Meeting stipend could go from $225 to $236; district one board
candidates question need for an increase
Meeting stipend could go from $225 to $236; district one board candidates question need for an increase

n By Tony Burchyns

Staff Writer

Morgan Hill – Just like last year, directors of the Santa Clara Valley Water District are thinking about giving themselves a 5-percent pay raise.

But the two candidates competing for the water board of directors race in district one, which includes Morgan Hill and Gilroy, question the need for raising the meeting stipend from $225.13 to $236.39. The water district’s annual budget is $266 million.

“I don’t see any reason for raising the stipend,” said Ram Singh, a San Jose State water specialist running for the first time. “They should cut the budget … Water bills have doubled in the last eight years. It’s outrageous.”

Incumbent Rosemary Kamei, of Morgan Hill, said she would vote against the increase, just as she has done every year since she was first elected in 1993.

“I personally don’t do this for the money. I have a full-time job that pays the bills,” said Kamei, who is vice president of Planned Parenthood Mar Monte in Morgan Hill.
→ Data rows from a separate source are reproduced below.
(** Lines 57-100. [None]: [createContainer] raises, before the promise is
    made. The executor of the promise runs at once. When
    [ReactDOM.render] returns, the div is appended and the handle is
    pushed; the promise is resolved by the ref callback of lines 87-89,
    which React calls when the element is mounted, unless the configuration
    has a [ref] of its own: the spread of line 91 puts that one in its
    place, and the promise stays pending. When [ReactDOM.render] raises,
    lines 97-98 are skipped and the promise is rejected, with the container
    resolved and the key taken. *)
Definition renderElement (theme : Theme) (config : gmap string value) (s : world)
  : option settled :=
  '(container, s) ← createContainer config s;
  let s := set_keyIndex (keyIndex s + 1) s in
  let message := {| key := keyIndex s |} in
  match render (key message) (elementProps theme config) s with
  | Some s =>
      let s := appendChild container (key message) s in
      let s := set_MessageList (MessageList s ++ [message]) s in
      Some (Mounted (bool_decide (config !! "ref" = None)) message s)
  | None => Some (Rejected s)
  end.

(** Lines 193-195. *)
Definition isConfig (content : value) : bool :=
  String.eqb (toStringTag content) "[object Object]"
  && truthy (get content "content").

(** Lines 199-214: the configuration a factory builds from its arguments;
    [duration] is [None] when the second argument is left out. *)
Definition factoryConfig (content : value) (duration : option Z)
  : gmap string value :=
  let duration := VNum (default globalConfig.duration duration) in
  let config :=
    if isConfig content
    then fields content ∪ {["duration" := duration]}
    else <["content" := content]> {["duration" := duration]} in
  <["zIndex" := if truthy (prop config "zIndex")
                then prop config "zIndex"
                else VNum globalConfig.zIndex]> config.

(** Lines 197-217, [Message[theme]]: the promise of [renderElement] on the
    configuration of the call. *)
Definition Message_call (theme : Theme) (content : value)
    (duration : option Z) (s : world) : option settled :=
  renderElement theme (factoryConfig content duration) s.

(** The handle of the instance that a factory call mounts, the value of
    its promise, with the state the call leaves; [None] when the call
    raises or its promise is rejected. *)
Definition Message_factory (theme : Theme) (content : value)
    (duration : option Z) (s : world) : option (MessageInstance * world) :=
  match Message_call theme content duration s with
  | Some (Mounted _ message s') => Some (message, s')
  | Some (Rejected _) | None => None
  end.

(** Lines 219-221, [Message.close]: once the promise of a factory call has
    resolved with its handle, that handle is closed. *)
Definition Message_close (instance : MessageInstance) (s : world) : world :=
  close instance s.

(** Lines 223-228, [Message.closeAll]: every handle of the module has a
    function [close]. *)
Definition Message_closeAll (s : world) : world :=
  set_MessageList [] (foldl (λ s message, close message s) s (MessageList s)).

(** ** The event loop *)

(** What can happen to the module: a factory call, a [close] on a handle,
    [closeAll], the pointer entering or leaving a mounted message, time
    passing, and a due timer running its callback. *)
Inductive action : Type :=
| Create (theme : Theme) (content : value) (duration : option Z)
| Close (m : MessageInstance)
| CloseAll
| MouseEnter (k : Z)
| MouseLeave (k : Z)
| Elapse (dt : Z)
| Fire (id : Z).

Definition mounted (k : Z) (s : world) : bool :=
  match roots s !! k with
  | Some i => i_mounted i
  | None => false
  end.

(** A timer runs no earlier than its due time. *)
Definition fire (id : Z) (s : world) : option world :=
  t ← timers s !! id;
  if t_due t <=? now s
  then Some (timerCallback t (set_timers (delete id (timers s)) s))
  else None.

(** Lines 179-184: [onMouseEnter] clears the timer, [onMouseLeave] calls
    [startDuration]. *)
Definition onMouseEnter (k : Z) (s : world) : world :=
  match roots s !! k with
  | Some i => clearTimeout (i_timerRef i) s
  | None => s
  end.

Definition onMouseLeave (k : Z) (s : world) : world := startDuration k s.
Lemma separatorFree_trim (p : jsstring) : separatorFree p → trim p = p.
Proof.
  intros H. apply trim_fixed.
  - intros c r ->. inversion H as [|? ? Hc _]; subst.
    unfold isSeparator in Hc. by do 4 (apply orb_false_iff in Hc as [Hc _]).
  - intros r c ->. apply Forall_app in H as [_ H].
    inversion H as [|? ? Hc _]; subst.
    unfold isSeparator in Hc. by do 4 (apply orb_false_iff in Hc as [Hc _]).
Qed.

(** The new tags of a bulk text are its pieces that are not empty. *)
Lemma bulkList_pieces (st : State) :
  bulkList st = List.filter nonEmpty (splitRuns isSeparator (bulk st)).
Proof.
  unfold bulkList. f_equal.
  rewrite <- (map_id (splitRuns isSeparator (bulk st))) at 2.
  apply map_ext_in. intros p Hp.
  apply separatorFree_trim. by destruct (splitRuns_sound _ _ Hp).
Qed.

Lemma bulkList_sound (st : State) (t : jsstring) :
  In t (bulkList st) → t ≠ [] ∧ separatorFree t ∧ contains (bulk st) t.
Proof.
  rewrite bulkList_pieces. intros [Hin Hne]%filter_In.
  apply splitRuns_sound in Hin as [Hc Hs]. by destruct t.
Qed.

Lemma bulkList_nil (st : State) :
  bulkList st = [] ↔ Forall (fun c => isSeparator c = true) (bulk st).
Proof.
  rewrite bulkList_pieces, <- splitRuns_empty. split.
  - intros H. apply List.Forall_forall. intros p Hp.
    destruct p as [|c p]; [done|].
    assert (Hin : In (c :: p) (List.filter nonEmpty (splitRuns isSeparator (bulk st))))
      by (by apply filter_In).
    by rewrite H in Hin.
  - intros H. rewrite List.Forall_forall in H.
    destruct (List.filter _ _) as [|p l] eqn:E; [done|].
    assert (Hin : In p (List.filter nonEmpty (splitRuns isSeparator (bulk st))))
      by (rewrite E; by left).
    apply filter_In in Hin as [Hin Hne]. rewrite (H p Hin) in Hne. done.
Qed.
The board will make a decision Tuesday. State law governing water boards limits pay increases to 5 percent. Last year, the seven-member board voted 4-3 for an increase. Board members typically attend two regularly scheduled meetings per month, in addition to various committee meetings. They can receive compensation for up to 10 meetings in a single month.

Though Kamei and Singh agree directors should not get a raise, they differ on that limit of 10 meetings. Singh said he wants the number lowered to five, to cut back on what he sees as frivolous spending of tax dollars.

“The district is extravagant. They want to build an empire, build a Taj Mahal for their offices,” said Singh. “This attitude of increasing and increasing the manpower cost of the district has got to change.”

Former water board member Joe Pandit, who served three four-year terms during the 1980s and 1990s when he lived in Almaden, also wants the number lowered to five paid meetings per month. Pandit, who now lives in Saratoga and lost a bid in June for the district four director’s seat to Larry Wilson, said the number was once justified because directors had four or five regularly scheduled meetings every month as opposed to two.

“That’s why I suggest five might be an appropriate number rather than 10,” Pandit said, adding he remembers typically going to about six meetings per month.

Kamei, on the other hand, said she thinks the 10-meeting limit for compensation is fair. She said the number of meetings she attends varies from month-to-month, but sometimes she goes to as many as 15, knowing she won’t get paid for one third of them.

“I think that number is fine. The work that we do many times goes beyond the regularly scheduled meetings,” said Kamei, who sits on the Uvas Llagas Watershed Advisory Committee and the Environmental Advisory Committee, in addition to ad hoc committees.